What you have to do: Copy exactly the lines of the data below that run from the line holding "(fun _ w' => absent" through the line holding "pose proof (meanwhile_stable", both ends included.
*** Source records ***
(* ===== verification/Importer.v ===== *)
(** * Managed imports ([internal/importer/manager.go], [recovery.go])

    The manager of import jobs: their API operations, the worker that discovers and
    transforms a source, publication, rollback, cancellation, and recovery at the start
    of the process. Operations under the claim mutex are one computation each; a request
    to cancel and the end of the context may come before any of their calls. The
    coordinator of deletions is known by the operations it has accepted. *)

From stdpp Require Import sorting.
From S2P Require Import Prelude GoText GoPath ImportPlan Faults ImportStore ImportFiles.

(** ** What is not the importer's *)

(** The path policy, the reader of archives and sources, the database. *)
Record environment : Type := mkEnvironment {
  (** [pathpolicy.Check] *)
  pathAllowed : string -> bool;
  (** [pathpolicy.Acquire]: the path, and the name and size of a cached download *)
  acquire : string -> option (string * option (string * Z));
  (** the entries of an archive *)
  zipEntries : string -> option (list zipEntry);
  (** the layers of a source with their properties and counts *)
  discoverLayers : string -> option (list ImportDiscoveredLayer);
  (** [os.Stat] of a path that is not the importer's *)
  foreignSize : string -> option Z;
  (** the type of a Parquet geometry column *)
  parquetType : string -> string -> string;
  (** rows, non-null and distinct identifiers of a transformed layer *)
  layerCounts : string -> ImportLayerPlan -> Z * Z * Z;
  errorText : importError -> string }.

Section Manager.
Context (cfg : config) (cwd : string) (registered : string -> bool) (env : environment).

(** ** Paths *)

Definition stagingDir : path := Root cfg ++ [".staging"].
Definition finalPath (workspaceID id : string) : path := Root cfg ++ [workspaceID; id +:+ ".duckdb"].
Definition stagePath (id revision : string) : path := stagingDir ++ [id +:+ ".revision-" +:+ revision +:+ ".duckdb"].
Definition walOf (p : path) : path := removelast p ++ [lastOr "" p +:+ ".wal"].

(** ** Cancellation and failure *)

Definition cancelled (bound : bool) (id : string) : imp bool :=
  try (db bound (GetImportJob id)) ≫= fun r => mret (match r with inr j => CancelRequested j | inl _ => false end).

Definition nameBefore (a b : string) : Prop := String.leb a b = true.
#[export] Instance nameBefore_dec : RelDecision nameBefore. Proof. intros a b. unfold nameBefore. apply _. Defined.

(** The names in the staging directory ([os.ReadDir]). *)
Definition stagingNames (w : imports) : list string :=
  merge_sort nameBefore
    (omap (fun p => if bool_decide (removelast p = stagingDir) then last p else None) ((map_to_list (files w)).*1)).

Definition revisionOf (id name : string) : bool :=
  HasPrefix name (id +:+ ".revision-") || String.eqb name (id +:+ ".duckdb") || String.eqb name (id +:+ ".duckdb.wal").

Definition isSelected (selected : option path) (p : path) : bool :=
  match selected with Some s => bool_decide (p = s) || bool_decide (p = walOf s) | None => false end.

Fixpoint removeRevisions (id : string) (selected : option path) (names : list string) : imp unit :=
  match names with
  | [] => mret tt
  | name :: rest =>
      let p := stagingDir ++ [name] in
      (if revisionOf id name && negb (isSelected selected p) then removeOwnedFile p else mret tt) ≫= fun _ =>
      removeRevisions id selected rest
  end.

Definition removeUnselectedRevisions (id : string) (selected : option path) : imp unit :=
  io Some ≫= fun _ => oget stagingNames ≫= fun names => removeRevisions id selected names.

(** [store.ErrNotFound] is no error here. *)
Definition findAsset (bound : bool) (id : string) : imp (option ManagedAsset) :=
  try (db bound (GetManagedAssetByImport id)) ≫= fun r =>
  match r with inr a => mret (Some a) | inl ErrNotFound => mret None | inl e => ofail e end.

Definition cancelledUpdate (now : Z) : ImportJobUpdate :=
  withStatus ImportCancelled (withCompletedAt now (withManagedPath [] (withErrorMessage "" noUpdate))).

Definition cleanupCancelled (now : Z) (bound : bool) (job : ImportJob) : imp unit :=
  db bound (GetImportJob (ID job)) ≫= fun current =>
  if negb (String.eqb (ServiceID current) "") then ofail (Refused "cannot clean a cancelled import that still owns a published service")
  else
    cleanupTemporarySource cfg cwd (SourcePath current) ≫= fun _ =>
    findAsset bound (ID job) ≫= fun asset =>
    (match asset with
     | Some a => removeOwnedFile (assetPath a) ≫= fun _ => removeOwnedFile (walOf (assetPath a))
     | None => mret tt
     end) ≫= fun _ =>
    removeOwnedFile (finalPath (WorkspaceID job) (ID job)) ≫= fun _ =>
    removeUnselectedRevisions (ID job) None ≫= fun _ =>
    db bound (DeleteManagedAsset (ID job)) ≫= fun _ =>
    db bound (UpdateImportJob now (ID job) (cancelledUpdate now)) ≫= fun _ => mret tt.

(** The error that [markCancelled] returns. *)
Definition markCancelled (now : Z) (job : ImportJob) : imp importError :=
  try (cleanupCancelled now false job) ≫= fun r => mret (match r with inl e => e | inr _ => ErrCanceled end).

Definition failedUpdate (now : Z) (message : string) : ImportJobUpdate :=
  withStatus ImportFailed (withCompletedAt now (withErrorMessage message noUpdate)).

(** [fail]: the error that its caller returns. *)
Definition fail (now : Z) (bound : bool) (job : ImportJob) (cause : importError) : imp importError :=
  cancelled bound (ID job) ≫= fun c : bool =>
  if c then markCancelled now job ≫= fun _ => mret cause
  else
    try (db bound (UpdateImportJob now (ID job) (failedUpdate now (sanitizeError (errorText env cause))))) ≫= fun r =>
    match r with
    | inl ErrCanceled => markCancelled now job
    | _ => mret cause
    end.

Definition failing {A} (now : Z) (bound : bool) (job : ImportJob) (cause : importError) : imp A :=
  fail now bound job cause ≫= fun e => ofail e.

(** ** API operations under the claim mutex *)

(** The URL is given by what [url.Parse] tells of it. *)
Record sourceURL : Type := mkURL { urlScheme : string; urlPath : string; hasUser : bool; RawQuery : string; Fragment : string; urlText : string }.

Definition CreateURI (now : Z) (id workspaceID name rawURI createdBy : string) (parsed : option sourceURL) : imp ImportJob :=
  if negb (registered workspaceID) then ofail ErrWorkspaceNotFound
  else match parsed with
       | None => ofail (Refused "invalid source_uri")
       | Some u =>
           if hasUser u || negb (String.eqb (RawQuery u) "") || negb (String.eqb (Fragment u) "")
           then ofail (Refused "source_uri must not contain credentials, query parameters, or fragments")
           else if negb (String.eqb (urlScheme u) "") && negb (EqualFold (urlScheme u) "https")
           then ofail (Refused "managed imports support local allowlisted paths and HTTPS sources")
           else if negb (pathAllowed env rawURI) then ofail ErrSource
           else db true (CreateImportJob now id
                  (mkInput workspaceID (if String.eqb name "" then sourceBaseName (urlPath u) else name) "uri" (urlText u) rawURI
                     (Base (urlPath u)) createdBy ""))
       end.

Definition planUpdate (plan : ImportPlan) : ImportJobUpdate :=
  clearingCompletedAt (withPlan plan (withStatus ImportQueued (withPhase ImportPhaseValidate
    (withCancelRequested false (withErrorMessage "" noUpdate))))).

(** Whether a source path is a regular file: one of the importer's, or of the operating system. *)
Definition sourceThere (source : string) (w : imports) : bool :=
  regularFile (cleanParts (Abs cwd source)) w || bool_decide (is_Some (foreignSize env source)).

Definition SetPlan (now : Z) (id : string) (plan : ImportPlan) : imp ImportJob :=
  db true (GetImportJob id) ≫= fun job =>
  if negb (match Status job with ImportAwaitingPlan | ImportReadyToPublish | ImportFailed => true | _ => false end)
  then ofail (Refused "import is not accepting a plan")
  else if negb (String.eqb (ServiceID job) "") || bool_decide (Phase job = ImportPhaseRollback)
  then ofail (Refused "publication recovery must finish before changing the import plan")
  else match validatePlan (MaxLayers cfg) (Discovery job) (Some plan) with
       | inl e => ofail (InvalidPlan e)
       | inr plan =>
           oget (sourceThere (SourcePath job)) ≫= fun there : bool =>
           if negb there then ofail (Refused "import source is no longer available; upload the dataset again")
           else db true (UpdateImportJob now id (planUpdate plan))
       end.
Lemma finishPublish_spec now serviceID job plan w : serviceID <> "" -> invJob (publishingIn (WorkspaceID job)) (ID job) w ->
  owp attended (finishPublish cfg cwd env now serviceID job plan) (fun _ => inv) (fun _ => inv) inv w.
Proof using Hsane.
  intros Hs Hw. set (ws := WorkspaceID job) in *. set (id := ID job) in *.
  assert (Hfail : forall A e w' (Q : A -> imports -> Prop), invJob (publishingIn ws) id w' ->
            owp attended (failing cfg cwd env now true job e) Q (fun _ => inv) inv w').
  { intros A e w' Q H. apply failing_spec. by eapply publishing_failable. }
  unfold finishPublish. fold id ws. apply owp_bind, owp_try.
  apply (owp_db (invJob (publishingIn ws) id)); [apply invJob_stable, publishingIn_closed|apply invJob_gone|done|].
  intros w1 H1. unfold GetManagedAssetByImport. destruct (managed_assets w1 !! id) as [asset|] eqn:Ha.
  2:{ split; [by apply Hfail|]. split; [by apply Hfail|by destruct H1]. }
  split; [|split; [by apply Hfail|by destruct H1]].
  assert (HI : promoting ws id asset w1) by done. clear H1 Ha Hw w. cbv zeta.
  apply owp_bind, owp_try. eapply (owp_keeps (promoting ws id asset)); [|done| |intros e w2 [H2 _]; by apply Hfail|by intros w2 [[]]].
  { apply keeps_ioI; [apply promoting_stable|]. intros x y Hx. unfold MkdirAll. destruct (existsb _ _); [done|]. intros [= <-].
    destruct Hx as [[Hi Hj] Hx]. split; [split; [by apply inv_dirs|done]|done]. }
  intros _ w2 H2. apply owp_bind, owp_try.
  eapply owp_mono; [instantiate (1 := promoting ws id asset); instantiate (1 := fun _ => promoting ws id asset);
                    instantiate (1 := fun _ => promoted ws id asset)|..]; cbn beta; [|..|by intros w3 [[]]].
  { case_bool_decide as He; [|by apply promote_spec]. apply owp_ret. split; [done|]. destruct H2 as [[Hi (j & Hj & Hst & Hws)] Ha].
    pose proof (i_ready cfg w2 Hi id j Hj) as Hr. unfold readyOk in Hr. rewrite Hst, Hws in Hr. destruct Hr as (a & Ha' & Hr).
    assert (a = asset) as -> by congruence. rewrite He in Hr. tauto. }
  2:{ intros e w3 [H3 _]. by apply Hfail. }
  intros _ w3 H3. apply owp_bind, owp_try. apply (owp_db (promoted ws id asset)); [apply promoted_stable|intros x [Hx _]; by eapply promoting_gone|done|].
  intros w4 H4.
  assert (Hback : forall e, owp attended ((if bool_decide (assetPath asset = finalPath cfg ws id) then mret tt
      else ignoring (io (Rename (finalPath cfg ws id) (assetPath asset)))) ≫= fun _ => failing cfg cwd env now true job e) (fun _ : unit => inv) (fun _ => inv) inv w4).
  { intros e. apply owp_bind. eapply (owp_keeps (promoting ws id asset)); [|apply H4|intros _ w5 [H5 _]; by apply Hfail|by intros ? w5 [[]]|by intros w5 [[]]].
    keep; [keep|]. apply keeps_ignoring, keeps_ioI; [apply promoting_stable|]. intros x y Hx Hr.
    by eapply promoting_rename; [exact Hx|apply owned_final|by eapply promoting_owned|by left|exact Hr]. }
  pose proof H4 as [[[Hi4 Hj4] _] Hf4]. split; [|split; [apply Hback|done]].
  pose proof (PublishImport_inv cfg now serviceID id ws (EncryptionKey asset) (ServiceName plan) (layerRows plan) w4 Hi4 Hs Hj4 Hf4) as Hpub.
  set (input := mkPublish _ _ _ _ _ _) in *. destruct (PublishImport now serviceID input w4) as [[e|[]] w5] eqn:Hrun.
  - assert (w5 = w4) as ->; [|apply Hback]. unfold PublishImport in Hrun. repeat case_match; by simplify_eq.
  - cbn [snd] in Hpub. apply (owp_keeps inv); [|done|done|done|done].
    apply keeps_bind; [apply keeps_ignoring, keeps_read; [apply importInv_stable|apply GetImportJob_read]|]. intros _.
    apply keeps_ignoring, keeps_cleanupSource; [apply importInv_stable|apply inv_indifferent|by intros x []].
Qed.
Lemma finishCancel_spec now bound S job w : absent S w -> managed_assets w !! ID job = None ->
  reaches (db bound (UpdateImportJob now (ID job) (cancelledUpdate now)))
    (fun _ w' => absent S w' /\ managed_assets w' !! ID job = None /\ exists j, import_jobs w' !! ID job = Some j /\ Status j = ImportCancelled) w.
Proof using.
  intros Hw Ha. apply owp_bind, owp_fate. intros w1 Hm.
  pose proof (meanwhile_stable _ _ _ _ _ (absent_stable S) Hm Hw) as H1.
  assert (Ha1 : managed_assets w1 !! ID job = None).
  { eapply (meanwhile_stable _ _ (fun w => managed_assets w !! ID job = None)); [|exact Hm|done]. intros v x _ Hx. by rewrite happen_assets. }
  split; [|split; [|done]]; intros; intros l Hl; unfold direct; cbn [fst snd]; (destruct (bound && gone w1); [done|]); [|done].
  destruct (UpdateImportJob_rest now (ID job) (cancelledUpdate now) w1) as [Hra Hrf].
  pose proof (beside_UpdateImportJob (ID job) nobody (nobody_other (ID job)) now (cancelledUpdate now) w1) as Hb.
  unfold UpdateImportJob in *. destruct H1 as [Hk Hf]. destruct (import_jobs w1 !! ID job) as [j|] eqn:Hj; [|done].
  destruct (CancelRequested j && _); [done|]. cbn [fst snd] in *. split; [done|]. split_and!; [split| |].
  - by apply keyed_nobody, Hb, keyed_nobody.
  - by rewrite Hrf.
  - by rewrite Hra.
  - exists (applyUpdate now (cancelledUpdate now) j). split; [|done].
    destruct (sameEvent j _); unfold storeJob; cbn; rewrite (Hk _ _ Hj); apply lookup_insert_eq.
Qed.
***
Output below:
    (fun _ w' => absent S w' /\ managed_assets w' !! ID job = None /\ exists j, import_jobs w' !! ID job = Some j /\ Status j = ImportCancelled) w.
Proof using.
  intros Hw Ha. apply owp_bind, owp_fate. intros w1 Hm.
  pose proof (meanwhile_stable _ _ _ _ _ (absent_stable S) Hm Hw) as H1.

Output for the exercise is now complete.